Secure views can be slower than non-secure views, because the optimizer isn’t used the same way.

Materialized views

A materialized view’s results are stored which allows for faster access but requires storage space and active maintenance, both of which incur additional costs.
Behave more like a table.
In Snowflake, these are auto-refreshed.
Can provide cost savings, but are inflexible and somewhat limited in use.

Data types

User-Defined Functions (UDFs)

User-Defined Table Functions (UDTFs)

Stored procedures

Streams

Tasks

Pipes

Snowpipe enables loading data from files as soon as they’re available in a stage. The data is loaded according to the COPY statement defined in a referenced pipe.

The COPY statement identifies the source location of the data files (i.e., a stage) and a target table. All data types are supported.

Two mechanisms for detecting the staged files:

Automating Snowpipe using cloud messaging
Calling Snowpipe REST endpoints

Snowpipe load history is stored in the metadata of the pipe for 14 days. Must be requested from Snowflake via a REST endpoint, SQL table function, or ACCOUNT_USAGE view.

When a pipe is recreated, the load history is dropped. In general, this condition only affects users if they subsequently execute an ALTER PIPE … REFRESH statement on the pipe. Doing so could load duplicate data from staged files in the storage location for the pipe if the data was already loaded successfully and the files were not deleted subsequently.

Bulk data load is stored in the metadata of the target table for 64 days. Available upon completion of the COPY statement as the statement output.

To optimize the number of parallel operations for a load, it is recommended to produce data files roughly 100-250 MB (or larger) in size compressed and staging files once per minute.

If a data loading operation continues beyond the maximum allowed duration of 24 hours, it could be aborted without any portion of the file being committed.

Not all COPY INTO options are available during pipe creation (e.g. ON_ERROR or VALIDATION_MODE are not available). See: Usage Notes

Snowflake automatically manages the compute required to execute the Pipe’s COPY INTO commands.

Sequences

1.3: Practice Questions

Which Snowflake table type is only visible to the user who creates it, can have the same name as permanent tables in the same schema, and is dropped at the end of the session?

A. Transient

B. Local

C. Temporary

D. User

A role is created and owns 2 tables. This role is then dropped.

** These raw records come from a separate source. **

(** The loop of [runExpire] over the entries of the iterator: every path
    through the body that stays in the loop calls [iter.Next]. An error is
    the [Rollback] and [return 0] of the source. *)
Fixpoint runExpire_loop (curExpireKeyPrefix : string)
    (curExpireTimestampOffset curExpireMetakeyOffset now : Z)
    (iter : Iterator) (st : ExpireLoop) : M ExpireLoop :=
  match iter with
  | [] => ret st
  | (rawKey, value) :: rest =>
      if negb (Bytes.has_prefix rawKey curExpireKeyPrefix
               && (0 <? el_limit st))
      then ret st
      else
        match Bytes.slice rawKey curExpireTimestampOffset
                (curExpireTimestampOffset + 8) with
        | None => fail ErrPanic
        | Some b =>
            let ts := DecodeInt64 b in
            if now <? ts
            then ret {| el_limit := el_limit st;
                        el_thisExpireEndTs := el_thisExpireEndTs st;
                        el_ts := ts |}
            else
              match Bytes.slice_from rawKey curExpireMetakeyOffset with
              | None => fail ErrPanic
              | Some mkey =>
                  doExpire mkey value ts ;;;
                  txn_Delete rawKey ;;;
                  iter_Next iter ;;;
                  runExpire_loop curExpireKeyPrefix curExpireTimestampOffset
                    curExpireMetakeyOffset now rest
                    {| el_limit := wrap64 (el_limit st - 1);
                       el_thisExpireEndTs := ts;
                       el_ts := ts |}
              end
        end
  end.

(** db/expire.go: [runExpire] inside the transaction it began, up to the
    commit; [now] is the clock reading taken after [Begin]. The result is the
    timestamp the next tick resumes from. *)
Definition runExpire (batchLimit : Z) (expireHash : string)
    (lastExpireEndTs now : Z) : M Z :=
  let hashed := negb (String.eqb expireHash "") in
  let curExpireKeyPrefix :=
    if hashed then hashExpireKeyPrefix +:+ expireHash +:+ ":"
    else expireKeyPrefix in
  let curExpireTimestampOffset :=
    if hashed then expireTimestampOffset + Bytes.len expireHash
    else expireTimestampOffset in
  let curExpireMetakeyOffset :=
    if hashed then expireMetakeyOffset + Bytes.len expireHash
    else expireMetakeyOffset in
  let endPrefix := curExpireKeyPrefix +:+ EncodeInt64 (wrap64 (now + 1)) in
  let startPrefix :=
    if 0 <? lastExpireEndTs
    then curExpireKeyPrefix +:+ EncodeInt64 lastExpireEndTs +:+ ":"
    else curExpireKeyPrefix in
  iter <~ txn_Iter startPrefix (Some endPrefix) ;;
  st <~ runExpire_loop curExpireKeyPrefix curExpireTimestampOffset
          curExpireMetakeyOffset now iter
          {| el_limit := batchLimit; el_thisExpireEndTs := 0;
             el_ts := now |} ;;
  ret (if el_limit st =? batchLimit then now else el_thisExpireEndTs st).

(** ** The balancing of the rate limiter ([db/limitersMgr.go]) *)

Module Limiter.

Local Open Scope Q_scope.

Definition MAXIMUM_WEIGHT : Q := 1.
Definition MINIMUM_WEIGHT : Q := 1 # 10.

(** [a < b] and [a >= b] on [float64]. *)
Definition ltb (a b : Q) : bool := negb (Qle_bool b a).
Definition geb (a b : Q) : bool := Qle_bool b a.

(** [rate.Limiter] of [golang.org/x/time/rate], as far as this file sets it
    up: its limit and its burst. *)
Record RateLimiter : Type := mkRateLimiter {
  rl_limit : Q;
  rl_burst : Z
}.

Record LimiterWrapper : Type := mkLimiterWrapper {
  limiter : option RateLimiter;
  globalLimit : Z;
  localPercent : Q
}.

Record CommandLimiter : Type := mkCommandLimiter {
  qpsLw : LimiterWrapper;
  rateLw : LimiterWrapper;
  weight : Q;
  skipBalance : bool
}.

Definition with_weight (w : Q) (cl : CommandLimiter) : CommandLimiter :=
  {| qpsLw := qpsLw cl; rateLw := rateLw cl; weight := w;
     skipBalance := skipBalance cl |}.

(** [setSkipBalance]. *)
Definition setSkipBalance (b : bool) (cl : CommandLimiter)
  : CommandLimiter :=
  {| qpsLw := qpsLw cl; rateLw := rateLw cl; weight := weight cl;
     skipBalance := b |}.

(** [LimiterWrapper.updateLimit]: the wrapper after the call and whether the
    limit changed. *)
Definition lw_updateLimit (lw : LimiterWrapper) (newLimit newBurst : Z)
  : LimiterWrapper * bool :=
  let burst := match limiter lw with
               | Some l => rl_burst l
               | None => 0%Z
               end in
  let changed := negb (globalLimit lw =? newLimit)%Z
                 || negb (burst =? newBurst)%Z in
  let lim :=
    if ((0 <? newLimit) && (0 <? newBurst))%Z then
      let localLimit := inject_Z newLimit * localPercent lw in
      match limiter lw with
      | Some l =>
          if negb (rl_burst l =? newBurst)%Z
          then Some (mkRateLimiter localLimit newBurst)
          else if negb (globalLimit lw =? newLimit)%Z
          then Some (mkRateLimiter localLimit (rl_burst l))
          else Some l
      | None => Some (mkRateLimiter localLimit newBurst)
      end
    else None in
  ({| limiter := lim; globalLimit := newLimit;
      localPercent := localPercent lw |}, changed).

(** [LimiterWrapper.updatePercent]. *)
Definition lw_updatePercent (lw : LimiterWrapper) (newPercent : Q)
  : LimiterWrapper :=
  if negb (Qeq_bool (localPercent lw) newPercent)
     && ltb 0 (localPercent lw) && ltb 0 newPercent
  then {| limiter := match limiter lw with
                     | Some l =>
                         Some (mkRateLimiter
                                 (inject_Z (globalLimit lw) * newPercent)
                                 (rl_burst l))
                     | None => None
                     end;
          globalLimit := globalLimit lw;
          localPercent := newPercent |}
  else lw.

(** [NewCommandLimiter]; [None] is the [nil] result. *)
Definition NewCommandLimiter (qpsLimit qpsBurst rateLimit rateBurst : Z)
    (initialPercent : Q) : option CommandLimiter :=
  if (negb ((0 <? qpsLimit) && (0 <? qpsBurst))
      && negb ((0 <? rateLimit) && (0 <? rateBurst)))%Z
  then None
  else if Qle_bool initialPercent 0 then None
  else
    let lw0 := {| limiter := None; globalLimit := 0%Z;
                  localPercent := initialPercent |} in
    Some {| qpsLw := fst (lw_updateLimit lw0 qpsLimit qpsBurst);
            rateLw := fst (lw_updateLimit lw0 rateLimit rateBurst);
            weight := MAXIMUM_WEIGHT;
            skipBalance := true |}.

(** [totalWeight := cl.weight; for i := range weights { totalWeight +=
    weights[i] }]. A peer is the pair of the entries that
    [scanStatusInOtherTitan] appends to [weights] and to [qpss]. *)
Definition total_weight (w : Q) (peers : list (Q * Q)) : Q :=
  fold_left (λ acc p, acc + fst p) peers w.

(** The loop of [balanceLimit] over the peers: [(otherHaveHigh,
    otherAllLow)], with the [break] at the first peer found high. *)
Fixpoint scan_others (qpsGlobalLimit totalWeight devideUsage
    multiplyUsage : Q) (peers : list (Q * Q)) (otherAllLow : bool)
  : bool * bool :=
  match peers with
  | [] => (false, otherAllLow)
  | (w, q) :: peers' =>
      let otherLimitInTarget := qpsGlobalLimit * (w / totalWeight) in
      if geb q (otherLimitInTarget * multiplyUsage) then (true, false)
      else if geb q (otherLimitInTarget * devideUsage)
      then scan_others qpsGlobalLimit totalWeight devideUsage multiplyUsage
             peers' false
      else scan_others qpsGlobalLimit totalWeight devideUsage multiplyUsage
             peers' otherAllLow
  end.

Definition divide_weight (w factor : Q) : Q :=
  let w := w / factor in
  if ltb w MINIMUM_WEIGHT then MINIMUM_WEIGHT else w.

Definition multiply_weight (w factor : Q) : Q :=
  let w := w * factor in
  if ltb MAXIMUM_WEIGHT w then MAXIMUM_WEIGHT else w.

(** The weight adjustment of [balanceLimit], from the computation of
    [totalWeight] to the end of the [if]/[else if]. *)
Definition adjust_weight (w averageQps qpsGlobalLimit devideUsage
    multiplyUsage weightChangeFactor : Q) (peers : list (Q * Q)) : Q :=
  let totalWeight := total_weight w peers in
  let selfLimitInTarget := qpsGlobalLimit * (w / totalWeight) in
  if ltb averageQps (selfLimitInTarget * devideUsage) then
    let '(otherHaveHigh, otherAllLow) :=
      scan_others qpsGlobalLimit totalWeight devideUsage multiplyUsage
        peers true in
    if otherHaveHigh then divide_weight w weightChangeFactor
    else if otherAllLow then multiply_weight w weightChangeFactor
    else w
  else if geb averageQps (selfLimitInTarget * multiplyUsage)
  then multiply_weight w weightChangeFactor
  else w.

(** What the KV store does during one run of [balanceLimit]. *)
Inductive StoreOutcome : Type :=
  | BeginFailed
  | ScanFailed
  | Scanned (peers : list (Q * Q)) (written : bool).

(** [balanceLimit]: the limiter after the run. [written] tells whether the
    status record was set and committed. *)
Definition balanceLimit (cl : CommandLimiter) (averageQps : Q)
    (store : StoreOutcome)
    (devideUsage multiplyUsage weightChangeFactor : Q) : CommandLimiter :=
  let qpsGlobalLimit := inject_Z (globalLimit (qpsLw cl)) in
  if Qle_bool qpsGlobalLimit 0 then cl
  else if skipBalance cl then setSkipBalance false cl
  else
    match store with
    | BeginFailed => cl
    | ScanFailed => cl
    | Scanned peers written =>
        let cl := with_weight
                    (adjust_weight (weight cl) averageQps qpsGlobalLimit
                       devideUsage multiplyUsage weightChangeFactor peers)
                    cl in
        let totalWeight := total_weight (weight cl) peers in
        let newPercent := weight cl / totalWeight in
        if written then
          {| qpsLw := lw_updatePercent (qpsLw cl) newPercent;
             rateLw := lw_updatePercent (rateLw cl) newPercent;
             weight := weight cl;
             skipBalance := skipBalance cl |}
        else cl
    end.

(** One tick of the balance loop for one limiter: what [balanceLimit] is
    called with. *)
Record Tick : Type := mkTick {
  tk_qps : Q;
  tk_store : StoreOutcome
}.

(** The limiter after a sequence of ticks under one configuration. *)
Definition run_ticks (devideUsage multiplyUsage weightChangeFactor : Q)
    (ticks : list Tick) (cl : CommandLimiter) : CommandLimiter :=
  fold_left (λ c tk, balanceLimit c (tk_qps tk) (tk_store tk) devideUsage
                       multiplyUsage weightChangeFactor) ticks cl.

(** A peer is high when its qps reached its multiply threshold, low when it
    is below both thresholds. *)
Definition peer_high (qpsGlobalLimit totalWeight multiplyUsage : Q)
    (p : Q * Q) : bool :=
  geb (snd p) (qpsGlobalLimit * (fst p / totalWeight) * multiplyUsage).
Definition peer_low (qpsGlobalLimit totalWeight devideUsage
    multiplyUsage : Q) (p : Q * Q) : bool :=
  negb (peer_high qpsGlobalLimit totalWeight multiplyUsage p)
  && ltb (snd p) (qpsGlobalLimit * (fst p / totalWeight) * devideUsage).

(** The weight is within [[0.1, 1.0]]. *)
Definition weight_ok (w : Q) : Prop :=
  MINIMUM_WEIGHT <= w ∧ w <= MAXIMUM_WEIGHT.

(** One run of [balanceLimit] that reaches the adjustment, as an observer
    sees it: the four conditions and the weight before and after. *)
Record RunView : Type := mkRunView {
  rv_self_low : bool;    (* self qps under its divide threshold *)
  rv_self_high : bool;   (* self qps at or above its multiply threshold *)
  rv_some_high : bool;   (* some peer at or above its multiply threshold *)
  rv_all_low : bool;     (* every peer below its thresholds *)
  rv_before : Q;
  rv_after : Q
}.

Definition run_view (cl : CommandLimiter) (averageQps : Q)
    (peers : list (Q * Q)) (written : bool)
    (devideUsage multiplyUsage weightChangeFactor : Q) : RunView :=
  let G := inject_Z (globalLimit (qpsLw cl)) in
  let W := total_weight (weight cl) peers in
  {| rv_self_low := ltb averageQps (G * (weight cl / W) * devideUsage);
     rv_self_high := geb averageQps (G * (weight cl / W) * multiplyUsage);
     rv_some_high := existsb (peer_high G W multiplyUsage) peers;
     rv_all_low := forallb (peer_low G W devideUsage multiplyUsage) peers;
     rv_before := weight cl;
     rv_after := weight (balanceLimit cl averageQps (Scanned peers written)
                           devideUsage multiplyUsage weightChangeFactor) |}.

(** The configuration shipped in [conf/titan.toml]. *)
Definition usage_to_divide : Q := 6 # 10.
Definition usage_to_multiply : Q := 9 # 10.
Definition weight_change_factor : Q := 15 # 10.

(** A limiter of 100 qps that went through a skipped tick and through a
    tick in which it was idle while its one peer was saturated. *)
Definition sample0 : option CommandLimiter :=
  NewCommandLimiter 100 10 0 0 (33 # 100).
Definition sample_ticks : list Tick :=
  [ {| tk_qps := 0; tk_store := Scanned [] true |};
    {| tk_qps := 0; tk_store := Scanned [(1, 100)] true |} ].
Definition sample1 : option CommandLimiter :=
  option_map (run_ticks usage_to_divide usage_to_multiply
                weight_change_factor sample_ticks) sample0.

End Limiter.

(** ** Well-formed values *)

(** The bit pattern of a [float64]. *)
Definition is_float64 (x : float64) : Prop := 0 <= x < two64.

(** A namespace without a colon. *)
Definition no_colon (ns : string) : Prop := Bytes.index_byte ":" ns = -1.

(** A database: its namespace has no colon and its id fits the three bytes of
    the key layout. *)
Definition wf_DB (d : DB) : Prop :=
  no_colon (Namespace d) ∧ 0 <= DB_ID d < 2 ^ 24.

(** ** Concrete states for the examples *)

Module Sample.

Definition db0 : DB := mkDB "ns" 1.
Definition id0 : string := "0123456789abcdef".
Definition id1 : string := "fedcba9876543210".

(** The bit patterns of [1.0], [2.0], [5.0], [+0] and [-0]. *)
Definition f_one : float64 := 0x3FF0000000000000.
Definition f_two : float64 := 0x4000000000000000.
Definition f_five : float64 := 0x4014000000000000.
Definition f_pos_zero : float64 := 0.
Definition f_neg_zero : float64 := 0x8000000000000000.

Who will now own the two tables?

A. The assumed role that dropped the role

B. SYSADMIN

C. The user that deleted the role

D. The tables are now orphaned

When a Pipe is recreated using the CREATE OR REPLACE PIPE command:

A. Previously loaded files will be ignored.

B. The Pipe load history is reset to empty.

C. Previously loaded files will be purged.

D. The REFRESH parameter is set to TRUE.

Which of the following is true of Snowpipe via REST API? (Choose two.)

A. Snowpipe removes files after they have been loaded.

B. Snowpipe keeps track of which files it has loaded.

C. All COPY INTO options are available during pipe creation.

D. Snowflake automatically manages the compute required to execute the Pipe's COPY INTO commands.

E. You can only use it on Internal Stages.